The California Consumer Privacy Act (CCPA) took effect at the beginning of the year. CCPA is a massive privacy law similar in scope to the European Union’s infamous General Data Protection Regulation, and applies to many businesses (not just cannabis businesses) that are based in or even “do business” in California. I wrote about the thresholds for whether CCPA applies here, and the moral of the story is that the bar can be pretty low when it comes to application of the law.

For businesses that are subject to CCPA, compliance can be rough. One of the hallmarks of the law is that it provides California consumers with many new rights that they can exercise with respect to businesses that hold the consumers’ personal information. These rights include things like a right to direct a business not to sell consumer personal information, a right to know specifically what kinds of personal information a business collected, and importantly for this piece, a right to request that businesses delete personal information of the consumer.

The deletion right is what I want to focus on today. Per CCPA regulations, businesses that receive deletion requests must confirm receipt within a short period of time, and then respond to the request within 45 days from the date of receipt (in some cases, this can be doubled to 90 days). Businesses can use various methods to confirm that the person making the request is actually the person whose information is going to be deleted (I could write an entire post just on verification). At the end of the process, the business will be required to delete personal information unless there is an exception, which I will discuss below.

Deletion requests can be pretty significant for covered businesses. Such businesses may need to purge marketing or other key information that is otherwise valuable. The deletion process itself can also be time consuming and expensive (especially for small businesses that may not have a dedicated compliance team). However, when it comes to cannabis businesses, it’s possible that there may be many grounds to retain information.

CCPA makes clear that covered businesses may have the right to reject a deletion request if is necessary for the company or its service provider to:

  1. Complete the transaction for which the personal information was collected, fulfill the terms of a written warranty or product recall conducted in accordance with federal law, provide a good or service requested by the consumer, or reasonably anticipated within the context of a business’ ongoing business relationship with the consumer, or otherwise perform a contract between the business and the consumer.
  2. Detect security incidents, protect against malicious, deceptive, fraudulent, or illegal activity; or prosecute those responsible for that activity.
  3. Debug to identify and repair errors that impair existing intended functionality.
  4. Exercise free speech, ensure the right of another consumer to exercise that consumer’s right of free speech, or exercise another right provided for by law.
  5. Comply with the California Electronic Communications Privacy Act pursuant to Chapter 3.6 (commencing with Section 1546) of Title 12 of Part 2 of the Penal Code.
  6. Engage in public or peer-reviewed scientific, historical, or statistical research in the public interest that adheres to all other applicable ethics and privacy laws, when the business’ deletion of the information is likely to render impossible or seriously impair the achievement of such research, if the consumer has provided informed consent.
  7. To enable solely internal uses that are reasonably aligned with the expectations of the consumer based on the consumer’s relationship with the business.
  8. Comply with a legal obligation.
  9. Otherwise use the consumer’s personal information, internally, in a lawful manner that is compatible with the context in which the consumer provided the information.

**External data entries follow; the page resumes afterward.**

Definition accept_notification (notification_id : string)
    (get : result http_response) : M response :=
  let* reg := get_registry in
  match reg !! KStr notification_id with
  | None => raise (Exn (HTTPException 404) "Notification not found")
  | Some conv =>
    if negb (bool_decide (status conv = pending_notification))
    then raise (Exn (HTTPException 400) "Notification already processed")
    else
      try_except
        (let* resp := lift get in
         if negb (Z.eqb (http_status resp) 200)
         then raise (Exn (HTTPException (http_status resp)) "Failed to get signed URL")
         else
           let* data := lift (json_loads (http_body resp)) in
           let* url := lift (py_item data "signed_url") in
           match url with
           | JStr signed =>
               let url_parts := split "&"%char signed in
               let found := url_conversation_id url_parts in
               let cid :=
                 if negb (truthy found)
                 then "conv_" +:+ user_id conv +:+ "_" +:+ fmt (agent_id conv)
                 else default "" found in
               let conv' :=
                 {| user_id := user_id conv;
                    agent_id := agent_id conv;
                    status := pending;
                    first_message := first_message conv;
                    system_prompt := system_prompt conv;
                    websocket := websocket conv;
                    signed_url := Some signed;
                    needs_db_storage := needs_db_storage conv;
                    language := language conv;
                    notification_title := notification_title conv;
                    notification_body := notification_body conv;
                    created_at := created_at conv;
                    conversation_id := Some cid |} in
               let* _ := modify (fun r => delete (KStr notification_id)
                                                (<[KStr cid := conv']> r)) in
               ret (JSONResponse (PDict [
                 ("success", PBool true);
                 ("conversation_id", PStr cid);
                 ("status", PStr "pending");
                 ("first_message", opt_str (first_message conv'));
                 ("system_prompt", opt_str (system_prompt conv'))]) 200)
           | _ => raise (Exn AttributeError
                           ("'" +:+ type_name url +:+ "' object has no attribute 'split'"))
           end)
        internal_error
  end.

(** ** POST /end-call/{conversation_id} *)

(** [client_state] is the state of the attached socket when the handler
    looks at it, [send] the outcome of the [send_json] on it.  A socket
    object is true, so [websocket and ...] is the second operand whenever a
    socket is attached. *)
Definition end_call (cid : string) (client_state : WebSocketState)
    (send : outcome) : M response :=
  let* reg := get_registry in
  match reg !! KStr cid with
  | Some conv =>
      let* _ :=
        match websocket conv with
        | Some w =>
            if state_truthy (dot_CONNECTED client_state)
            then send_json w (PDict [("type", PStr "end_call")]) send
            else ret tt
        | None => ret tt
        end in
      let* _ := modify (delete (KStr cid)) in
      ret (JSONResponse (PDict [("success", PBool true)]) 200)
  | None =>
      ret (JSONResponse (PDict [("error", PStr "Conversation not found")]) 404)
  end.

(** ** The relay: one iteration of each pump *)

(** How one iteration of a pump loop ends. *)
Inductive control : Type := Continue | Break | Return.

(** [a and b], where only [b] can raise and is evaluated only if [a]. *)
Definition and_then (a : bool) (b : result bool) : result bool :=
  if a then b else Ok false.

(** What [websocket.receive()] gives the client pump: the message of a
    binary frame (it has the key ["bytes"]), the message of a text frame
    (the key ["text"]), a message with neither key (the disconnect
    message), or an exception. *)
Inductive client_recv : Type :=
| ReceiveBytes (b : list byte)
| ReceiveText (t : text)
| ReceiveOther
| ReceiveRaises (e : exn).

(** One iteration of the client pump: what is received, the outcome of the
    send on the upstream connection if the iteration makes one (it makes at
    most one), and [elevenlabs_ws.open] as read after it. *)
Record client_step : Type := {
  c_recv : client_recv;
  c_send : outcome;
  c_open : bool
}.

(** The branch [if "bytes" in client_msg]. *)
Definition on_client_bytes (audio_bytes : list byte) (send : outcome)
    (still_open : bool) : Eff unit control :=
  try_except
    (let user_audio_data := PDict [
       ("type", PStr "audio");
       ("audio_event", PDict [("audio_base_64", PBytes audio_bytes)])] in
     if negb (Nat.eqb (length audio_bytes mod 2) 0) then ret Continue
     else
       (* the debug log formats json.dumps(user_audio_data) *)
       let* _ := lift (json_dumps user_audio_data) in
       let* j := lift (json_dumps user_audio_data) in
       let* _ := call (UpstreamSend j) send in
       if still_open then ret Continue else ret Break)
    (fun _ => ret Continue).

(** The branch [elif "text" in client_msg]. *)
Definition on_client_text (t : text) (send : outcome) : Eff unit control :=
  try_except
    (let* data := lift (json_loads t) in
     let* ty := lift (py_get data "type") in
     if eq_str ty "end_call" then ret Return
     else
       let* is_update :=
         lift (and_then (eq_str ty "contextual_update") (py_in "text" data)) in
       let* _ :=
         if is_update then
           let* txt := lift (py_item data "text") in
           let* j := lift (json_dumps (PDict [
                       ("type", PStr "contextual_update");
                       ("text", of_json txt)])) in
           call (UpstreamSend j) send
         else ret tt in
       let* is_audio :=
         lift (and_then (eq_str ty "audio") (py_in "audio_event" data)) in
       let* _ :=
         if is_audio then
           let* audio_event := lift (py_item data "audio_event") in
           let* chunk := lift (py_item audio_event "audio_base_64") in
           let audio_data := PDict [("user_audio_chunk", of_json chunk)] in
           (* the log formats len(data['audio_event']['audio_base_64']) *)
           let* _ := lift (py_len chunk) in
           let* j := lift (json_dumps audio_data) in
           call (UpstreamSend j) send
         else ret tt in
       ret Continue)
    (fun _ => ret Continue).

(** The body of the loop of [handle_client_audio]. *)
Definition client_message (st : client_step) : Eff unit control :=
  match c_recv st with
  | ReceiveRaises _ => ret Break
  | ReceiveBytes audio_bytes => on_client_bytes audio_bytes (c_send st) (c_open st)
  | ReceiveText t => on_client_text t (c_send st)
  | ReceiveOther => ret Continue
  end.

(** One iteration of the upstream pump: what [elevenlabs_ws.recv()] gives
    and the outcome of the send the iteration makes, if any (it makes at
    most one, upstream or to the client). *)
Record upstream_step : Type := {
  u_recv : result text;
  u_send : outcome
}.

Section Upstream.

(** [base64.b64decode] on a decoded value. *)
Variable b64decode : json -> result (list byte).

(** The client socket of the session. *)
Variable w : nat.

(** The inner [try] of the loop of [handle_elevenlabs_messages]. *)
Definition on_upstream_text (t : text) (send : outcome) : Eff unit control :=
  try_except
    (let* data := lift (json_loads t) in
     let* ty := lift (py_get data "type") in
     let* is_ping := lift (and_then (eq_str ty "ping") (py_in "ping_event" data)) in
     if is_ping then
       let* ping_event := lift (py_item data "ping_event") in
       let* event_id := lift (py_item ping_event "event_id") in
       let* j := lift (json_dumps (PDict [
                   ("type", PStr "pong");
                   ("event_id", of_json event_id)])) in
       let* _ := call (UpstreamSend j) send in
       ret Continue
     else
       let* is_audio :=
         lift (and_then (eq_str ty "audio") (py_in "audio_event" data)) in
       if is_audio then
         let* audio_event := lift (py_item data "audio_event") in
         let* audio_data := lift (py_item audio_event "audio_base_64") in
         let* audio_bytes := lift (b64decode audio_data) in
         let* _ := call (ClientSendBytes w audio_bytes) send in
         ret Continue
       else if eq_str ty "error" then
         let* err := lift (py_get_default data "error" (JObj [])) in
         let* _ := lift (py_get_default err "message" (JStr "Unknown error")) in
         let* err' := lift (py_get_default data "error" (JObj [])) in
         let* _ := lift (py_get_default err' "code" (JStr "No error code")) in
         let* _ := send_json w (of_json data) send in
         ret Continue
       else
         (* the transcript and response types, and every other type *)
         let* _ := send_json w (of_json data) send in
         ret Continue)
    (fun _ => ret Continue).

These incidents are incredibly broad and can apply to a broad array of information. But number 8 is pretty significant for cannabis businesses. In interpretive materials issued in coordination with the CCPA regulations, the CA Attorney General staff noted that:

This clarification is not necessary because [the section cited above] sets forth when a business shall not be required to comply with a consumer’s right to delete, which includes when they must maintain the information to comply with a legal obligation. Civil Code § 1798.145(c) also sets forth that the CCPA shall not restrict a business’s ability to comply with federal, state, and local laws, among other things. Further, Civil Code § 1798.196 states that it is intended to supplement federal and state law, if permissible, but shall not apply if such application is preempted by, or in conflict with, federal law of the United States or California Constitution.

Unpacking this interpretation, it appears likely that licensed cannabis businesses that are obligated under the state Medicinal and Adult-Use Cannabis Regulation and Safety Act (“MAUCRSA”) and corresponding regulations to maintain certain categories of consumer personal information may be exempted from deleting that information. Here are two good examples:

  1. Retail cannabis companies are required under Bureau of Cannabis Control (BCC) regulations to maintain video security footage for 90 days or more, and are required to use cameras capable of recording facial features in the retail sales area. This may constitute “biometric” information under CCPA (which is defined to include “imagery of the . . . face”) and therefore may be considered personal information under CCPA.
  2. Cannabis delivery companies are required to maintain records that would allow the BCC to figure out every person to whom they delivered cannabis. It appears that this obligation is for 7 years. This information would undoubtedly contain personal information.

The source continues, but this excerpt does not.